By Associated Press, March 5, 2014
Madison — Even as the nation’s second-largest city is moving to ban electronic cigarettes where tobacco smoking is prohibited, Wisconsin lawmakers are considering doing just the opposite.
A Republican-sponsored bill to clarify that using e-cigarettes indoors is legal, despite a statewide ban on indoor smoking, drew opposition Wednesday from doctors, scientists and others who cited concerns over the product’s safety.
“If this bill passes, Wisconsin’s children with their young brains so sensitive to nicotine may be put at risk. Why would we do that?” said Dr. Michael Fiore, a University of Wisconsin professor who also founded the UW Center for Tobacco Research and Intervention.

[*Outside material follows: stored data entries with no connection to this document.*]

(* ===== verification/TextSearch.v ===== *)
(** * Substrings: searching, slicing and replacing

    The [str] operations the template scanner and the list values use: slices by byte
    index, [find] and [rfind] of a character, [contains], and [replace], which rewrites
    the leftmost occurrence and goes on behind it. *)

From stdpp Require Import base decidable list option numbers strings.
From Stdlib Require Import Lia Ascii.
From S2P Require Import Prelude Text.
Local Open Scope ocx_scope.
Local Open Scope string_scope.

(** [&input[at..end]]. *)
Definition slice (input : string) (from upto : nat) : string := String.substring from (upto - from) input.

(** [str::find] and [str::rfind] of a character: a byte index. *)
Definition find_char (c : ascii) (s : string) : option nat := String.length ∘ fst <$> split_once c s.
Definition rfind_char (c : ascii) (s : string) : option nat := String.length ∘ fst <$> rsplit_once c s.

(** [str::contains]. *)
Fixpoint contains (pat s : string) : bool :=
  starts_with pat s || match s with EmptyString => false | String _ s' => contains pat s' end.

(** [str::ends_with]. *)
Definition str_ends_with (suf s : string) : bool := bool_decide (is_Some (strip_suffix suf s)).

(** [str::replace] for a non-empty pattern; [skip] bytes belong to an occurrence that is
    already rewritten. *)
Fixpoint replace_from (pat rep s : string) (skip : nat) : string :=
  match s with
  | EmptyString => EmptyString
  | String c s' =>
      match skip with
      | S k => replace_from pat rep s' k
      | O =>
          if starts_with pat s then rep +:+ replace_from pat rep s' (pred (String.length pat))
          else String c (replace_from pat rep s' 0)
      end
  end.
Definition str_replace (pat rep s : string) : string := replace_from pat rep s 0.

(** ** Slices *)

Lemma substring_app a b c : String.substring (String.length a) (String.length b) (a +:+ b +:+ c) = b.
Proof.
  induction a as [|x a IH]; simpl.
  - induction b as [|y b IHb]; simpl; [by destruct c|]. by rewrite IHb.
  - done.
Qed.

Lemma slice_app a b c from upto :
  from = String.length a -> upto = (String.length a + String.length b)%nat -> slice (a +:+ b +:+ c) from upto = b.
Proof. intros -> ->. unfold slice. rewrite Nat.add_comm, Nat.add_sub. apply substring_app. Qed.

Lemma slice_tail a b from upto :
  from = String.length a -> upto = (String.length a + String.length b)%nat -> slice (a +:+ b) from upto = b.
Proof. intros H1 H2. pose proof (slice_app a b "" from upto H1 H2) as H. by rewrite str_app_nil_r in H. Qed.

(** ** Prefixes *)

Lemma starts_with_true pre s : starts_with pre s = true <-> exists r, s = pre +:+ r.
Proof.
  unfold starts_with. rewrite bool_decide_eq_true. split.
  - intros [r Hr]. exists r. by apply strip_prefix_Some.
  - intros [r Hr]. exists r. by apply strip_prefix_Some.
Qed.

Lemma starts_with_app pre s : starts_with pre (pre +:+ s) = true.
Proof. apply starts_with_true. by exists s. Qed.

Lemma str_app_inj a b c : a +:+ b = a +:+ c -> b = c.
Proof. induction a as [|x a IH]; simpl; [done|]. intros [= H]. by apply IH. Qed.

Lemma str_app_inj_len a b c d : String.length a = String.length c -> a +:+ b = c +:+ d -> a = c /\ b = d.
Proof.
  revert c. induction a as [|x a IH]; intros [|y c]; simpl; try done.
  intros [= Hl] [= -> He]. destruct (IH c Hl He) as [-> ->]. done.
Qed.

(** The shorter of two prefixes of a string is a prefix of the longer. *)
Lemma prefix_le a b c d : a +:+ b = c +:+ d -> (String.length a <= String.length c)%nat -> exists e, c = a +:+ e.
Proof.
  revert c. induction a as [|x a IH]; intros c He Hl; [by exists c|].
  destruct c as [|y c]; simpl in *; [lia|]. injection He as -> He. destruct (IH c He) as [e ->]; [lia|]. by exists e.
Qed.

(** ** Replacing *)

Lemma replace_skip pat rep a s : replace_from pat rep (a +:+ s) (String.length a) = str_replace pat rep s.
Proof. induction a as [|x a IH]; simpl; [done|]. apply IH. Qed.

Lemma replace_here pat rep s : pat <> "" -> str_replace pat rep (pat +:+ s) = rep +:+ str_replace pat rep s.
Proof.
  intros Hp. destruct pat as [|c pat]; [done|]. unfold str_replace. pose proof (starts_with_app (String c pat) s) as H.
  cbn [String.append] in H |- *. cbn [replace_from]. rewrite H. f_equal. apply replace_skip.
Qed.

Lemma replace_step pat rep c s : starts_with pat (String c s) = false -> str_replace pat rep (String c s) = String c (str_replace pat rep s).
Proof. intros H. unfold str_replace. cbn [replace_from]. by rewrite H. Qed.

Lemma contains_true pat s : contains pat s = true <-> exists a b, s = a +:+ pat +:+ b.
Proof.
  induction s as [|c s IH]; simpl; rewrite orb_true_iff, starts_with_true.
  - split.
    + intros [[r Hr]|]; [|done]. by exists "", r.
    + intros (a & b & He). left. destruct a; [|done]. by exists b.
  - rewrite IH. split.
    + intros [[r Hr]|(a & b & ->)]; [by exists "", r|]. by exists (String c a), b.
    + intros (a & b & He). destruct a as [|d a]; [left; by exists b|]. injection He as -> ->. right. by exists a, b.
Qed.

(** ** Paths as texts

    The few operations of [std::path::Path] on a Unix host that the setup and the
    configuration use, over UTF-8 texts. *)

(** [Path::join] of a relative part. *)
Definition path_join (base part : string) : string :=
  if String.eqb base "" then part else if str_ends_with "/" base then base +:+ part else base +:+ "/" +:+ part.
Definition has_root (path : string) : bool := starts_with "/" path.

(** The components of a path but [.] and empty ones: [dir != "/"] compares components. *)
Definition path_names (dir : string) : list string :=
  List.filter (fun s => negb (String.eqb s "") && negb (String.eqb s ".")) (split_char "/" dir).

(** [Path::join] of any part, [Path] equality of rooted paths, [Path::parent] and
    [Path::ancestors], up to the spelling of the separators. *)
Definition path_push (base part : string) : string := if has_root part then part else path_join base part.
Definition path_eq (a b : string) : bool := Bool.eqb (has_root a) (has_root b) && bool_decide (path_names a = path_names b).
Definition path_of_names (rooted : bool) (names : list string) : string := (if rooted then "/" else "") +:+ str_join "/" names.
Definition path_text_parent (path : string) : option string :=
  match path_names path with [] => None | names => Some (path_of_names (has_root path) (removelast names)) end.
(** The directories above one with the given names, nearest first. *)
Definition path_ancestors (path : string) : list string :=
  let names := path_names path in
  path :: map (fun k => path_of_names (has_root path) (firstn k names)) (rev (seq 0 (List.length names))).

(** [str::split_once] with a text. *)
Fixpoint split_once_text (pat s : string) : option (string * string) :=
  match strip_prefix pat s with
  | Some rest => Some ("", rest)
  | None =>
      match s with
      | EmptyString => None
      | String c s' => match split_once_text pat s' with Some (a, b) => Some (String c a, b) | None => None end
      end
  end.

Lemma split_once_text_Some pat s a b : split_once_text pat s = Some (a, b) -> s = a +:+ pat +:+ b.
Proof.
  revert a b; induction s as [|c s IH]; intros a b; simpl.
  - destruct (strip_prefix pat "") as [r|] eqn:E; [|done]. intros [= <- <-]. by apply strip_prefix_Some in E.
  - destruct (strip_prefix pat (String c s)) as [r|] eqn:E; [intros [= <- <-]; by apply strip_prefix_Some in E|].
    destruct (split_once_text pat s) as [[x y]|]; [|done]. intros [= <- <-]. by rewrite (IH x y).
Qed.

Lemma split_once_text_None pat s : split_once_text pat s = None <-> contains pat s = false.
Proof.
  induction s as [|c s IH]; simpl.
  - destruct (strip_prefix pat "") eqn:E; unfold starts_with; rewrite E; done.
  - unfold starts_with. destruct (strip_prefix pat (String c s)) eqn:E; simpl; [done|].
    rewrite <- IH. by destruct (split_once_text pat s) as [[? ?]|].
Qed.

The science behind whether the vapors from the devices are toxic to bystanders hasn’t caught up with the widespread use, and five states and dozens of cities — including the nation’s three largest — have moved to treat the newly popular e-cigarettes nearly the same as conventional cigarettes. The Los Angeles City Council on Tuesday voted to ban the use of electronic cigarettes in workplaces and public areas.
Sen. Glenn Grothman’s bill would do the opposite, explicitly allowing e-cigarette users to inhale the nicotine-laced vapors indoors despite the state’s 2009 law that prohibits indoor smoking.
“It’s sad that we have to introduce legislation to clarify that the smoking ban was not supposed to (affect) e-cigarettes,” said Grothman, a Republican from West Bend.
Advocates point to studies that show e-cigarette vapors may be many times less harmful than conventional cigarette smoke as a reason to prevent additional regulations.
Conservative radio host Vicki McKenna puffed on an e-cigarette before and after speaking to the senators. She said she smoked up to one or two packs of Camel Lights a day for 23 years before switching to e-cigarettes, she said, and stopping smoking.
“I found out that over the course of a few days I was able to transfer my dependency of cigarettes to the use of an e-cigarette with substantial benefits to my health,” McKenna said.